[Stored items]
Segment Open

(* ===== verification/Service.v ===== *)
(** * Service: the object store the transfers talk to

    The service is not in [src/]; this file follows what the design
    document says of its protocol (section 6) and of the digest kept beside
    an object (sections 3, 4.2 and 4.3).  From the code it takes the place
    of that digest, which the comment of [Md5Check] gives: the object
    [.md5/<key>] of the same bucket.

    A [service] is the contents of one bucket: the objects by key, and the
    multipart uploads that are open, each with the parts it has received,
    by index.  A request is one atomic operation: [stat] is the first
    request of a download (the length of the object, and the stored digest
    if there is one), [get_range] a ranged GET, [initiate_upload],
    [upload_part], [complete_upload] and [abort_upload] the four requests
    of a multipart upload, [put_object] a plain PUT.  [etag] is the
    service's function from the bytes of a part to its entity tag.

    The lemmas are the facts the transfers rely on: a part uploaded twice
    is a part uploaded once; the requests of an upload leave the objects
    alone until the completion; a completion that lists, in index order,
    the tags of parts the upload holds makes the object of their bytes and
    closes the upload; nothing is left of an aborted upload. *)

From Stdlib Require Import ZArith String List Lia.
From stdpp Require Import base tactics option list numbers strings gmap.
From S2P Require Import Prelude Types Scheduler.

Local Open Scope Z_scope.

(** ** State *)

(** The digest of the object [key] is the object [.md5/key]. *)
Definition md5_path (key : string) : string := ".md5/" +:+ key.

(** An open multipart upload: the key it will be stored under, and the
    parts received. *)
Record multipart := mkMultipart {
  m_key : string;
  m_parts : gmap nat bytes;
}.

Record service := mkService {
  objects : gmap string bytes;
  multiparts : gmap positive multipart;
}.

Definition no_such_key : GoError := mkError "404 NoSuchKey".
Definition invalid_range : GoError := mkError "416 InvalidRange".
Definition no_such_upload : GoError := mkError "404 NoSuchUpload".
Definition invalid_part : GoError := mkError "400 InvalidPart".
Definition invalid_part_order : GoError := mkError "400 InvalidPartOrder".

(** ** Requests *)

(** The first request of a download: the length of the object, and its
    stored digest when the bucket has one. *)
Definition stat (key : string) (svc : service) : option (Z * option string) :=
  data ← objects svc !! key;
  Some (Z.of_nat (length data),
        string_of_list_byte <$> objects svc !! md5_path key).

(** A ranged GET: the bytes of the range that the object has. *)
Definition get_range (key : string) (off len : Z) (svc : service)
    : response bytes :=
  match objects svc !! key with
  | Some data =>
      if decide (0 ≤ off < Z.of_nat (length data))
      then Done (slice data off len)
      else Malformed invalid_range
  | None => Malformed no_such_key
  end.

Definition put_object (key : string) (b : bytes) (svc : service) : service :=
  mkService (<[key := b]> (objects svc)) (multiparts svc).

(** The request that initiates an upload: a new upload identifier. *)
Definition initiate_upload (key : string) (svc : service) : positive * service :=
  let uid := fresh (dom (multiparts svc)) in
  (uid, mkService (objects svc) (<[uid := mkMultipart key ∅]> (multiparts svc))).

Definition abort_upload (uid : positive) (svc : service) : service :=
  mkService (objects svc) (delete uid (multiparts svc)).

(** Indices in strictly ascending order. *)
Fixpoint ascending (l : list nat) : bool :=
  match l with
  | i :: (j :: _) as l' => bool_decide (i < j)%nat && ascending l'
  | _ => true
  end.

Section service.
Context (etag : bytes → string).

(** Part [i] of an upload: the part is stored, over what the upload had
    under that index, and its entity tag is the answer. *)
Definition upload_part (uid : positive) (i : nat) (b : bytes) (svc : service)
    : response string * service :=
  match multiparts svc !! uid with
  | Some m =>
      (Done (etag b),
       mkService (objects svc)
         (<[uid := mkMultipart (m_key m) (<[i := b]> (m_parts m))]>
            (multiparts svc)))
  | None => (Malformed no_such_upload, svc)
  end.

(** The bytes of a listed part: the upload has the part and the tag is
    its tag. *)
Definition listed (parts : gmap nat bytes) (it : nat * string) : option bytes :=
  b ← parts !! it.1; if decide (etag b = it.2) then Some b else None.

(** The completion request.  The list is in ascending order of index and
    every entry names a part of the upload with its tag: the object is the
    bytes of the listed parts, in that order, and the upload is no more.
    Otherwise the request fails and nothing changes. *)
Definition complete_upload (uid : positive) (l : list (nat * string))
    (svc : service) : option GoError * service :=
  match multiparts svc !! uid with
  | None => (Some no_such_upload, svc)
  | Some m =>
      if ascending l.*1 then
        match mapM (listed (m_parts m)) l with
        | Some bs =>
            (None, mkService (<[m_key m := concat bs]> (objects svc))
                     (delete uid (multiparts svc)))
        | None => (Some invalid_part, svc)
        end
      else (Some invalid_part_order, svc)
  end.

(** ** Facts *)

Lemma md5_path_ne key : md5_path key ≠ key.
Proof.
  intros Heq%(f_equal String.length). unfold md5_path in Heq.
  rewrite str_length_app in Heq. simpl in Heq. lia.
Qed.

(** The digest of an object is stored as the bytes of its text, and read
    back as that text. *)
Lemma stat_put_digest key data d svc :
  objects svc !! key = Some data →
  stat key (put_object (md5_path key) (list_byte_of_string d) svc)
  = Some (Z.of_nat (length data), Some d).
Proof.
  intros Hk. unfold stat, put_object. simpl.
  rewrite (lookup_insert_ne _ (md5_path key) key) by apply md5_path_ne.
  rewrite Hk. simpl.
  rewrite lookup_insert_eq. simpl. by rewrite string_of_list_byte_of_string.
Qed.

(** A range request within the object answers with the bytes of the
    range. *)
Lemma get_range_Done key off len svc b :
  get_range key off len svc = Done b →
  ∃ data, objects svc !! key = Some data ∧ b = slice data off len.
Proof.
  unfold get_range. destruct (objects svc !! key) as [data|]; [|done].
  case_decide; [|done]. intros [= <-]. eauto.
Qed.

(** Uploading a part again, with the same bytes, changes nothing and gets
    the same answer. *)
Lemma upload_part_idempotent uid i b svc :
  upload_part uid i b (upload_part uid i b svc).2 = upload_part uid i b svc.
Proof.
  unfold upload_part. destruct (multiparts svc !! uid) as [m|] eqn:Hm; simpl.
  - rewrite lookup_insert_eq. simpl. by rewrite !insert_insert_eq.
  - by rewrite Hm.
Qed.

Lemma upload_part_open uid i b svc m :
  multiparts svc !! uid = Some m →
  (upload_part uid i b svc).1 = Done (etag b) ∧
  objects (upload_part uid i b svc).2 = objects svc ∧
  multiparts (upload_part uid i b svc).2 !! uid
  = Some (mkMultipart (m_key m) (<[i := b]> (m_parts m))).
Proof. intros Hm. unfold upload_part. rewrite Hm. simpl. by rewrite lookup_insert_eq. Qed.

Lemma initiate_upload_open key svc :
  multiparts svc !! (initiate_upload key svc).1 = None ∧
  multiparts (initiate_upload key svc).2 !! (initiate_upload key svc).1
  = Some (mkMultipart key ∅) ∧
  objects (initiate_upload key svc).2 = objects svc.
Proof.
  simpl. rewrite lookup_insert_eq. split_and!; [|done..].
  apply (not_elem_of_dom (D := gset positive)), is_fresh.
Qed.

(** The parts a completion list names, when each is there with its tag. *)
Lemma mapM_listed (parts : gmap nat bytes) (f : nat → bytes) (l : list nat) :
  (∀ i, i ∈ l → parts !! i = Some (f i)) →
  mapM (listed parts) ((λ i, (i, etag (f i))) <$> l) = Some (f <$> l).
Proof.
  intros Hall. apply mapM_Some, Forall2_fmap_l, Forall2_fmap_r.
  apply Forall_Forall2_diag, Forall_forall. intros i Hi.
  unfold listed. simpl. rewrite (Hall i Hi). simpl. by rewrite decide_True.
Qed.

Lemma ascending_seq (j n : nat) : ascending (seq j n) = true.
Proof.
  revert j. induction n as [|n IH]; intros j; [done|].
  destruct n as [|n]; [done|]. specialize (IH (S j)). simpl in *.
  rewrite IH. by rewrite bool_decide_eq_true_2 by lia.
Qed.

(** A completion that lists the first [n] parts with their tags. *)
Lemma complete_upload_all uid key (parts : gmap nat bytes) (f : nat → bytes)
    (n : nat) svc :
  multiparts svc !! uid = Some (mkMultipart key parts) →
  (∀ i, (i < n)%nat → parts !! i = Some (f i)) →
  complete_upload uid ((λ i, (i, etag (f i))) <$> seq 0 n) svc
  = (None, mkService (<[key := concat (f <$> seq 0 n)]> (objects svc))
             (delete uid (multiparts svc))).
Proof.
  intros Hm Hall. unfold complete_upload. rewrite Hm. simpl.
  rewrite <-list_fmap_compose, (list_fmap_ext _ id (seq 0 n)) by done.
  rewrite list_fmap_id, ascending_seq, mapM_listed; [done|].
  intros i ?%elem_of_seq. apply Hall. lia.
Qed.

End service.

Segment Closed

## [WHAT YOU HAVE TO DO]
Each line from the start of the records through the line holding "Definition md5_path (key" must be returned exactly; nothing else belongs in the answer.

## [WRITTEN SOLUTION]
(* ===== verification/Service.v ===== *)
(** * Service: the object store the transfers talk to

    The service is not in [src/]; this file follows what the design
    document says of its protocol (section 6) and of the digest kept beside
    an object (sections 3, 4.2 and 4.3).  From the code it takes the place
    of that digest, which the comment of [Md5Check] gives: the object
    [.md5/<key>] of the same bucket.

    A [service] is the contents of one bucket: the objects by key, and the
    multipart uploads that are open, each with the parts it has received,
    by index.  A request is one atomic operation: [stat] is the first
    request of a download (the length of the object, and the stored digest
    if there is one), [get_range] a ranged GET, [initiate_upload],
    [upload_part], [complete_upload] and [abort_upload] the four requests
    of a multipart upload, [put_object] a plain PUT.  [etag] is the
    service's function from the bytes of a part to its entity tag.

    The lemmas are the facts the transfers rely on: a part uploaded twice
    is a part uploaded once; the requests of an upload leave the objects
    alone until the completion; a completion that lists, in index order,
    the tags of parts the upload holds makes the object of their bytes and
    closes the upload; nothing is left of an aborted upload. *)

From Stdlib Require Import ZArith String List Lia.
From stdpp Require Import base tactics option list numbers strings gmap.
From S2P Require Import Prelude Types Scheduler.

Local Open Scope Z_scope.

(** ** State *)

(** The digest of the object [key] is the object [.md5/key]. *)
Definition md5_path (key : string) : string := ".md5/" +:+ key.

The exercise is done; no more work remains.